Records contained in a dataset
○ ○ ○ ○ ○

(** ** The platform *)

Record cmeta_fs_stat_t := {
  st_size : Z;
  st_mtime : Z;
  st_ctime : Z;
  st_is_file : bool;
  st_is_directory : bool;
  st_is_symlink : bool;
}.

(** [cmeta_fs_stat] follows a symbolic link, [cmeta_fs_lstat] does not.  Both are
    functions of the path: the files do not change during a request. *)
Class FileSystem := {
  cmeta_fs_stat : list Z -> outcome cmeta_fs_stat_t;
  cmeta_fs_lstat : list Z -> outcome cmeta_fs_stat_t;
}.

Record datetime_t := {
  dt_year : Z;
  dt_month : Z;
  dt_day : Z;
  dt_hour : Z;
  dt_minute : Z;
  dt_second : Z;
}.

Class DatetimeParser := {
  datetime_parse : list Z -> option datetime_t;
  datetime_to_time : datetime_t -> Z;
}.

(** The transfer of [length] bytes of the file from [offset] on. *)
Class FileTransfers := chttp_file_transfer_open : list Z -> Z -> Z -> bool -> Z + salts_status.

Definition FILE_ETAG_CAPACITY : Z := 80.
Definition HTTP_DATE_INPUT_CAPACITY : Z := 64.
Definition MICROSECONDS_PER_SECOND : Z := 1000000.
Definition MILLISECONDS_PER_SECOND : Z := 1000.
Definition YEAR_BASE : Z := 1900.
Definition CENTURY : Z := 100.
Definition OBS_YEAR_WINDOW : Z := 50.

Definition QUOTE : Z := 34.
Definition STAR : Z := 42.
Definition DASH : Z := 45.

(** ** Entity tags *)

Fixpoint file_skip_space (value : list Z) : list Z :=
  match value with
  | c :: rest => if (c =? SPACE) || (c =? TAB) then file_skip_space rest else value
  | [] => []
  end.

Definition is_weak (tag : list Z) : bool := bytes_eqb (ztake 2 tag) (bytes_of "W/").

Definition opaque (tag : list Z) : list Z := if is_weak tag then zdrop 2 tag else tag.

Fixpoint tag_end_loop (tag : list Z) : option (list Z) :=
  match tag with
  | [] => None
  | ch :: rest =>
    if ch =? QUOTE then Some rest
    else if (ch <? 33) || (ch =? 127) then None
    else tag_end_loop rest
  end.

(** What follows the tag. *)
Definition file_tag_end (tag : list Z) : option (list Z) :=
  match opaque tag with
  | ch :: rest => if ch =? QUOTE then tag_end_loop rest else None
  | [] => None
  end.

(** Whether the string from [candidate] to its rest [after] is [current]. *)
Definition same_span (candidate after current : list Z) : bool :=
  (zlen candidate - zlen after =? zlen current) && bytes_eqb (ztake (zlen current) candidate) current.

(** [None] is a list that is malformed. *)
Fixpoint tag_matches_loop (fuel : nat) (field etag : list Z) (strong matched : bool) : option bool :=
  match field, fuel with
  | [], _ => Some matched
  | _, O => None
  | ch :: rest, S fuel =>
    if ch =? COMMA then tag_matches_loop fuel (file_skip_space rest) etag strong matched
    else
      match file_tag_end field with
      | None => None
      | Some after =>
        let matched :=
          matched ||
          ((negb strong || (negb (is_weak field) && negb (is_weak etag))) &&
           same_span (opaque field) after (opaque etag)) in
        match file_skip_space after with
        | [] => Some matched
        | ch :: rest => if ch =? COMMA then tag_matches_loop fuel (file_skip_space rest) etag strong matched else None
        end
      end
  end.

Definition starts_star (field : list Z) : bool :=
  match file_skip_space field with ch :: _ => ch =? STAR | [] => false end.

Definition is_empty (s : list Z) : bool := match s with [] => true | _ => false end.

Definition file_tag_matches (field etag : list Z) (strong : bool) : option bool :=
  let field := file_skip_space field in
  match field with
  | ch :: rest =>
    if ch =? STAR then if is_empty (file_skip_space rest) then Some true else None
    else tag_matches_loop (length field) field etag strong false
  | [] => Some false
  end.

(** What the fields of a condition say together: [TagsAbsent] is -2,
    [TagsMalformed] is -1. *)
Inductive tags_result :=
  | TagsAbsent
  | TagsMalformed
  | TagsMatch (matched : bool).

Fixpoint request_tags_loop (headers : list (list Z * list Z)) (name etag : list Z) (strong : bool)
    (result : option bool) (count : Z) (wildcard : bool) : tags_result :=
  match headers with
  | [] => match result with None => TagsAbsent | Some matched => TagsMatch matched end
  | h :: headers =>
    match chttp_server_request_header [h] name with
    | None => request_tags_loop headers name etag strong result count wildcard
    | Some value =>
      let count := count + 1 in
      let wildcard := wildcard || starts_star value in
      match file_tag_matches value etag strong with
      | None => TagsMalformed
      | Some matched =>
        if (1 <? count) && wildcard then TagsMalformed
        else
          request_tags_loop headers name etag strong
            (Some (match result with None => matched | Some previous => previous || matched end)) count wildcard
      end
    end
  end.

Definition file_request_tags (request : server_request) (name etag : list Z) (strong : bool) : tags_result :=
  request_tags_loop (sq_headers request) name etag strong None 0 false.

○ ○ ○ ○ ○

DIRECTIONS FOR THIS TASK
Write down exactly the span of lines above from the one containing "else if (ch" to the one containing "rest, S fuel =>", both ends included.

EXERCISE ANSWER
    else if (ch <? 33) || (ch =? 127) then None
    else tag_end_loop rest
  end.

(** What follows the tag. *)
Definition file_tag_end (tag : list Z) : option (list Z) :=
  match opaque tag with
  | ch :: rest => if ch =? QUOTE then tag_end_loop rest else None
  | [] => None
  end.

(** Whether the string from [candidate] to its rest [after] is [current]. *)
Definition same_span (candidate after current : list Z) : bool :=
  (zlen candidate - zlen after =? zlen current) && bytes_eqb (ztake (zlen current) candidate) current.

(** [None] is a list that is malformed. *)
Fixpoint tag_matches_loop (fuel : nat) (field etag : list Z) (strong matched : bool) : option bool :=
  match field, fuel with
  | [], _ => Some matched
  | _, O => None
  | ch :: rest, S fuel =>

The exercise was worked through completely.